§ WHAT THE EXERCISE ASKS:
Below are entries; output exactly the lines from the one with "36 characters, dashes" to the one with "take_str 8 u", both included, and nothing else.

Source records:

--------------------------------------------------

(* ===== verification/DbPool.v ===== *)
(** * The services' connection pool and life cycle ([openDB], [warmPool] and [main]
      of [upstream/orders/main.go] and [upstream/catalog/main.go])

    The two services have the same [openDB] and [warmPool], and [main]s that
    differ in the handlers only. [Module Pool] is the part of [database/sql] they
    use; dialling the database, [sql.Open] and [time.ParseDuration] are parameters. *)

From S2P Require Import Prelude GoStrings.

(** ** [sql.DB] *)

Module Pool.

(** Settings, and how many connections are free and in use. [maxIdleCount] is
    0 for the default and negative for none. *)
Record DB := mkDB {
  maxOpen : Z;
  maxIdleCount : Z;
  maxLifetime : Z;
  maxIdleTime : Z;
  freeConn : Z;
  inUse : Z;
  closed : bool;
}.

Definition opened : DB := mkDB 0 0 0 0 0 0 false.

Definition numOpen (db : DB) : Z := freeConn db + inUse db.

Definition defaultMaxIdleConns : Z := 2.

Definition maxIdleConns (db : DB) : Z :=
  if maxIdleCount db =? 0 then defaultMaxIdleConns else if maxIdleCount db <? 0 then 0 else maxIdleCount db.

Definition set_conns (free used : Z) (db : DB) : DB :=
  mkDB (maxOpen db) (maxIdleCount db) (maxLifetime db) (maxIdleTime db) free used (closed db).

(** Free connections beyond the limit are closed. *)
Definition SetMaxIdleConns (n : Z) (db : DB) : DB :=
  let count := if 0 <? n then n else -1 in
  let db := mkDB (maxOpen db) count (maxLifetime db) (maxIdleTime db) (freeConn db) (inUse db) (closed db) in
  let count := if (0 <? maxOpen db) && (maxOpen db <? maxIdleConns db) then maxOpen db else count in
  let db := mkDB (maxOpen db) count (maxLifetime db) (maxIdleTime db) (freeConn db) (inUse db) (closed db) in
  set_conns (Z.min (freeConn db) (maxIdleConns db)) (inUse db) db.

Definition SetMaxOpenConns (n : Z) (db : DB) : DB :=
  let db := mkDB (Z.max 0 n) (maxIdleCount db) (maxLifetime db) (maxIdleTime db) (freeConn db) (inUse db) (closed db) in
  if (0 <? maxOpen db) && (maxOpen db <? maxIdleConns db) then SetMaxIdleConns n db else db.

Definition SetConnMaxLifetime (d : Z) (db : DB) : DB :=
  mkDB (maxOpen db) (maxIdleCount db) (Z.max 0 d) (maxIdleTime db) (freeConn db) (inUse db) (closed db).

--------------------------------------------------

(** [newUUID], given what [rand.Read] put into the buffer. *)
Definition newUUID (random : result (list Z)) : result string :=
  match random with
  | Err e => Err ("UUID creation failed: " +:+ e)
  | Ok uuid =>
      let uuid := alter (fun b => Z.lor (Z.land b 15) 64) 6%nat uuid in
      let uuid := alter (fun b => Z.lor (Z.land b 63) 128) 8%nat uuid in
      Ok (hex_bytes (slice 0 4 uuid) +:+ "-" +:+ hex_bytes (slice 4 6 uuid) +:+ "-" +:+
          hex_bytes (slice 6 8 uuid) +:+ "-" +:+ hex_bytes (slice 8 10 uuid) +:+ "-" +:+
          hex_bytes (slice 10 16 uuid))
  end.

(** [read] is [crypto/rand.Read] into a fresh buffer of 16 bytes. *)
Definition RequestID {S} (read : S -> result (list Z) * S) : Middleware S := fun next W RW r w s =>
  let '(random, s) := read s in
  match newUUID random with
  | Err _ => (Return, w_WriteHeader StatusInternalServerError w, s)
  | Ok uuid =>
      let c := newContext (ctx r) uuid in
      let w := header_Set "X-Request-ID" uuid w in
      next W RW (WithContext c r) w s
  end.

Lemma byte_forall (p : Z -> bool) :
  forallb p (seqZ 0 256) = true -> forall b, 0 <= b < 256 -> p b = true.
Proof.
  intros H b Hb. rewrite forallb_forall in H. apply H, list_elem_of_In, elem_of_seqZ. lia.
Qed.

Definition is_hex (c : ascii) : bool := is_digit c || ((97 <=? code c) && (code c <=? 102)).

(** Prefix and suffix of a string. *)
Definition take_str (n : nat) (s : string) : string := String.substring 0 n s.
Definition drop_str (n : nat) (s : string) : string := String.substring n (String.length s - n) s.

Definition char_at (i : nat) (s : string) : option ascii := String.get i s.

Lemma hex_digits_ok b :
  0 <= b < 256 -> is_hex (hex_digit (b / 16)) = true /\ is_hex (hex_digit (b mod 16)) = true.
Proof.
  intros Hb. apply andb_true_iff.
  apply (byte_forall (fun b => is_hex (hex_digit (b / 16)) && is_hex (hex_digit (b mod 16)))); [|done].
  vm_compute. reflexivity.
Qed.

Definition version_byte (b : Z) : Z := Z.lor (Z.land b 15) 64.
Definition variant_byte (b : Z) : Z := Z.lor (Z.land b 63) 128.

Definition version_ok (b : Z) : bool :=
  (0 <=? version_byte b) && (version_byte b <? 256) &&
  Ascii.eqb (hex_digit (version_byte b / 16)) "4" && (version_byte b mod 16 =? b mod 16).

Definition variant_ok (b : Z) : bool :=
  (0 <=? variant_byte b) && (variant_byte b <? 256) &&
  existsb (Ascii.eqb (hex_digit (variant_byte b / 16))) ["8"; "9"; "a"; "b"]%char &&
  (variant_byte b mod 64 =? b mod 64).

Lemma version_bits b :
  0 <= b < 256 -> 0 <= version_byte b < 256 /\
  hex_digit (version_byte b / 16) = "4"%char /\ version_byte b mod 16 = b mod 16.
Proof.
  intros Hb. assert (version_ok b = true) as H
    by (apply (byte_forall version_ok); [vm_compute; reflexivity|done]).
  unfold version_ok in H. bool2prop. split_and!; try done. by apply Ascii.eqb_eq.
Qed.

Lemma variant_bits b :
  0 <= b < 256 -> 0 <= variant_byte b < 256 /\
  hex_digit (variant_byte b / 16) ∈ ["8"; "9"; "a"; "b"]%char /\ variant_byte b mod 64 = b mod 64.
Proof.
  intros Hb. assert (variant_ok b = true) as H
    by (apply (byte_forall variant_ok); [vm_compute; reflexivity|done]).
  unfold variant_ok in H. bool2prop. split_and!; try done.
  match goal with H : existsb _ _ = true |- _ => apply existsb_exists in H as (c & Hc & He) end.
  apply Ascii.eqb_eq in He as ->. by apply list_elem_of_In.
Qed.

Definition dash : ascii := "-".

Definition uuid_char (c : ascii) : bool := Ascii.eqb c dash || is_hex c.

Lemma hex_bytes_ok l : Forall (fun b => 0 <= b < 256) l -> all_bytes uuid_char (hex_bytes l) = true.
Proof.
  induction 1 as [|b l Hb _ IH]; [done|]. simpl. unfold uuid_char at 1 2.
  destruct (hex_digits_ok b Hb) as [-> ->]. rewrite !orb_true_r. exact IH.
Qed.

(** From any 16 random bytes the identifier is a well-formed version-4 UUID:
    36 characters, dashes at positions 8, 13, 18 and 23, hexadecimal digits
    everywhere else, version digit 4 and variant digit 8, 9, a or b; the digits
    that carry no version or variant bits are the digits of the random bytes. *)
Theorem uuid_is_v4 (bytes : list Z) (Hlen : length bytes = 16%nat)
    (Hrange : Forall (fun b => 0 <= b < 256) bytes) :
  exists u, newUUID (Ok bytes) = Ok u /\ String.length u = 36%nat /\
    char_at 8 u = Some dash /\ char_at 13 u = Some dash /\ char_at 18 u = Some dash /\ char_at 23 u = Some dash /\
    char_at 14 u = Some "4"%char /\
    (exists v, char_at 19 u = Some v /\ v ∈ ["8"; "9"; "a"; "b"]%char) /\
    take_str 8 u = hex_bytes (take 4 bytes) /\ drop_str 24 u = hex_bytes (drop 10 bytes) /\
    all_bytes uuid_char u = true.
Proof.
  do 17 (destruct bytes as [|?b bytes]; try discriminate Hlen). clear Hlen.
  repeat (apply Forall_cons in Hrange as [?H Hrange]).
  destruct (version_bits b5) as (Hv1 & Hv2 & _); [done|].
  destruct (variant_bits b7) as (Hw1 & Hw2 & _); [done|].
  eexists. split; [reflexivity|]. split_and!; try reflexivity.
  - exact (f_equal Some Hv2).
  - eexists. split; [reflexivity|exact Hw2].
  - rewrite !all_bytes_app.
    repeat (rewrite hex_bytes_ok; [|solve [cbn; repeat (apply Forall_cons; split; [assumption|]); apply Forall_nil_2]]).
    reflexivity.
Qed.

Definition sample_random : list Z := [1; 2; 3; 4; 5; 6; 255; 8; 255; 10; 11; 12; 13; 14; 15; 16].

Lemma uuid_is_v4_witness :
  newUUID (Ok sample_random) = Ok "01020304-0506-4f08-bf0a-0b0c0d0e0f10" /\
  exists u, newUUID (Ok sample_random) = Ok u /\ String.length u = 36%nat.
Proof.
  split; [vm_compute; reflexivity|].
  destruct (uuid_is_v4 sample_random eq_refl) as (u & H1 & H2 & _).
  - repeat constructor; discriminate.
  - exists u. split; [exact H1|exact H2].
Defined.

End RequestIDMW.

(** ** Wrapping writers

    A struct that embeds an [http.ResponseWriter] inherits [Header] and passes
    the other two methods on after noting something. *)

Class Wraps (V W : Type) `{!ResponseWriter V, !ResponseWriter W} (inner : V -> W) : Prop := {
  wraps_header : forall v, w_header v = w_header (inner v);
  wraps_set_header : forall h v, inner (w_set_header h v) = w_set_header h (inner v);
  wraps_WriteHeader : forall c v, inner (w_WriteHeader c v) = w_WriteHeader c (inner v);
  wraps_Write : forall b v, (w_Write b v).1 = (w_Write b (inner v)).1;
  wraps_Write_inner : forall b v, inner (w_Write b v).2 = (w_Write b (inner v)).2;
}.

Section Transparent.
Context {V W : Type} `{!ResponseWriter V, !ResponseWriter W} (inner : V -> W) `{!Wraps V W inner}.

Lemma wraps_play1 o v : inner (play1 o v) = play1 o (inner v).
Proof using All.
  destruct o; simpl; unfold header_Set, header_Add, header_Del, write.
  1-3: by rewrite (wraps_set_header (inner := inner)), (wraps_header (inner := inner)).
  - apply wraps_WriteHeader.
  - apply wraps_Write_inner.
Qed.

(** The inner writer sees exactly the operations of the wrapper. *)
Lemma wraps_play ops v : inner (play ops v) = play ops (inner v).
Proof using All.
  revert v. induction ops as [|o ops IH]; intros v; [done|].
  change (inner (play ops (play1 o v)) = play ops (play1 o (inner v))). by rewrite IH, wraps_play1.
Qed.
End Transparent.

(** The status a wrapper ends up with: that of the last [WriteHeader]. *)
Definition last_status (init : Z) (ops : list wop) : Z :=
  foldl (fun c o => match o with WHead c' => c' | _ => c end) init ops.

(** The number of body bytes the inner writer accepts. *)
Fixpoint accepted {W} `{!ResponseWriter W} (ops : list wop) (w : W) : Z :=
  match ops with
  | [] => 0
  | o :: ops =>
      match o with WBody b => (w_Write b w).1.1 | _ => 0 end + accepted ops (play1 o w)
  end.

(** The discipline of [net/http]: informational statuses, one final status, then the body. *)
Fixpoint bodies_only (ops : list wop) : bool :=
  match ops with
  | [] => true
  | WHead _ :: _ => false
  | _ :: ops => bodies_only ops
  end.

--------------------------------------------------

§ WRITTEN SOLUTION:
    36 characters, dashes at positions 8, 13, 18 and 23, hexadecimal digits
    everywhere else, version digit 4 and variant digit 8, 9, a or b; the digits
    that carry no version or variant bits are the digits of the random bytes. *)
Theorem uuid_is_v4 (bytes : list Z) (Hlen : length bytes = 16%nat)
    (Hrange : Forall (fun b => 0 <= b < 256) bytes) :
  exists u, newUUID (Ok bytes) = Ok u /\ String.length u = 36%nat /\
    char_at 8 u = Some dash /\ char_at 13 u = Some dash /\ char_at 18 u = Some dash /\ char_at 23 u = Some dash /\
    char_at 14 u = Some "4"%char /\
    (exists v, char_at 19 u = Some v /\ v ∈ ["8"; "9"; "a"; "b"]%char) /\
    take_str 8 u = hex_bytes (take 4 bytes) /\ drop_str 24 u = hex_bytes (drop 10 bytes) /\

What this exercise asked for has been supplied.